Elvis Presley’s trademark motto, “Taking Care of Business,” is an apt theme for OSHA’s most recent regulatory agenda update, announced yesterday by Labor Secretary Hilda Solis.

The focus is on cleaning out the standards-setting pipeline clogged for years with neglected rules.

Here’s what’s on tap:

OSHA plans to issue a final updated rule on crane and derrick safety in July 2010. The existing rule dates back to 1971.

An analysis of comments relating to a proposed rule on confined spaces in construction will be completed by March 2010. A small business impact report on a possible standard was published in 2003.

A final rule on electric power transmission and distribution, and electrical protective equipment, will be issued in September 2010. A small business impact report was published in 2003, and a proposed rule in 2005.

A review of comments considering the need for a standard on methylene chloride will be finished in April, 2010. The review began in 2006.

A peer review of the health effects and a risk assessment relating to beryllium exposures will commence in March, 2010. A request for information was issued in 2002.

A similar peer review and risk assessment process will begin to study diacetyl, a major component in artificial butter flavoring will get underway in October, 2010.

A proposed rule covering walking/working surfaces will be issued in March 2010.
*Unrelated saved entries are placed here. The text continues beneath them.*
(** C25. The stages of a MASQUE dial and its budget of 53 seconds.  Every dial returns
    within 53 seconds.  For an address as target, the budget cuts a dial short, at 53
    seconds and not before, only where the dial had to wait for another caller's
    reconnection; without that wait every stage ends by its own deadline and reports
    its own error, even when the link dies while a stream is opened on it and has to
    be replaced.  And for a name, a first resolver that never accepts its tunnel
    stream costs at most 15 seconds: if the second resolver and the target then take
    no longer than the remaining 38, the dial succeeds. *)
Theorem masque_budget w host : dial_forward w ->
  within 53000 (connect_tcp w host) /\
  (forall ip t, host = Ip ip -> connect_tcp w host = At t (Err Exhausted) ->
     t = 53000 /\ (lock_wait (link (target w)) = Never \/ exists u, 0 < u /\ lock_wait (link (target w)) = At u tt)) /\
  (forall d o t2 ip t3, host = Domain d -> cached w = None ->
     let first := query w Dns.A (str_bytes "162.159.36.1:443") in
     let second := query w Dns.A (str_bytes "162.159.46.1:443") in
     open (link first) = At o (Ok tt) -> (forall t, exchange first <> At t (Some tt)) ->
     doh_query_via second = At t2 (Ok ip) -> connect_stream (target w) = At t3 (Ok tt) ->
     o + t2 + t3 <= 38000 -> exists t, connect_tcp w host = At t (Ok tt) /\ t <= o + 15000 + t2 + t3).
Proof.
  intros Hf. split_and!.
  - by apply dial_within.
  - intros ip t -> He. split; [by eapply exhausted_at|]. destruct Hf as [_ Hf]. destruct (lock_wait (link (target w))) as [u []|] eqn:Hl; [right|by left].
    exists u. split; [|done]. assert (Hu : 0 <= u) by (unfold leg_forward, link_forward in Hf; rewrite Hl in Hf; zbool; cbn in *; zbool; lia).
    destruct (decide (u = 0)) as [->|]; [exfalso|lia]. destruct (connect_stream_within _ Hf Hl) as (v & r & Hr & Hv).
    revert He. unfold connect_tcp, dial_inner. rewrite Hr, timeout_in_time by lia. intros [= _ ->]. revert Hr. apply never_exhausted.
  - intros d o t2 ip t3 -> Hc first second Ho Hx Hq Ht Hle. assert (Hfx : forward (exchange first) = true).
    { destruct Hf as [Hf _]. specialize (Hf Dns.A (str_bytes "162.159.36.1:443")). unfold leg_forward in Hf. by zbool. }
    destruct (dead_resolver w o _ _ t2 ip eq_refl Hc Ho Hfx Hx Hq) as (t & Hres & Hb).
    unfold connect_tcp, dial_inner. rewrite Hres. cbn [after]. rewrite Ht. cbn [delay].
    unfold EXCHANGE_TIMEOUT in *. rewrite timeout_in_time by (unfold CONNECT_TIMEOUT; lia). eexists. split; [done|lia].
Qed.

(** A link that dies while a stream is opened on it, one of two edges answering late;
    a live link with a dead first resolver. *)
Definition dying_link : link_world :=
  mk_link_world false Never true (At 0 tt) false true true [Some Never; Some (At 8000 (Some tt))] (At 10000 (Some tt)) (At 10000 (Some tt)).
Definition live_link : link_world :=
  mk_link_world false (At 20 (Some tt)) false (At 0 tt) false true true [] Never Never.
Definition live_leg (exchange : run (option unit)) : leg :=
  mk_leg live_link exchange (At 60 (Some tt)) (At 1 (Some tt)) (At 1 (Some tt)) (At 30 (Some (V4 [93; 184; 216; 34]))).
Definition slow_dial : dial :=
  mk_dial None (fun _ a => live_leg (if bool_decide (a = str_bytes "162.159.36.1:443") then Never else At 40 (Some tt)))
    (mk_leg dying_link Never Never Never Never Never).
Definition dead_first : dial := mk_dial (cached slow_dial) (query slow_dial) (live_leg (At 300 (Some tt))).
Proposed revisions to the hazard communication standard to make it consistent with the United Nation’s Global Harmonization System of Classification and Labeling of Chemicals will be the subject of hearings scheduled for March 2010.

Stakeholder meetings to consider how to regulate combustible dust hazards are scheduled to begin in December, 2009.

A proposal to regulate crystalline silica exposures is slated for July 2010.

What’s new on the calendar?

In March 2010, OSHA intends to publish a Request for Information to help examine how to improve worker protection from exposure to airborne diseases, such as tuberculosis, severe acute respiratory syndrome (SARS) and influenza.

OSHA is proposing to revise its regulation on Recording and Reporting Occupational Injuries and Illnesses (Recordkeeping) to restore a column on the OSHA 300 Injury and Illness Log that employers will check when recording work-related musculoskeletal disorders (MSDs). The MSD column was removed from the OSHA 300 Log in 2003. The agency will issue a proposed rule in January 2010.

Comments will be solicited starting in April, 2010 on the continued need for and relevancy of the bloodborne pathogens standard.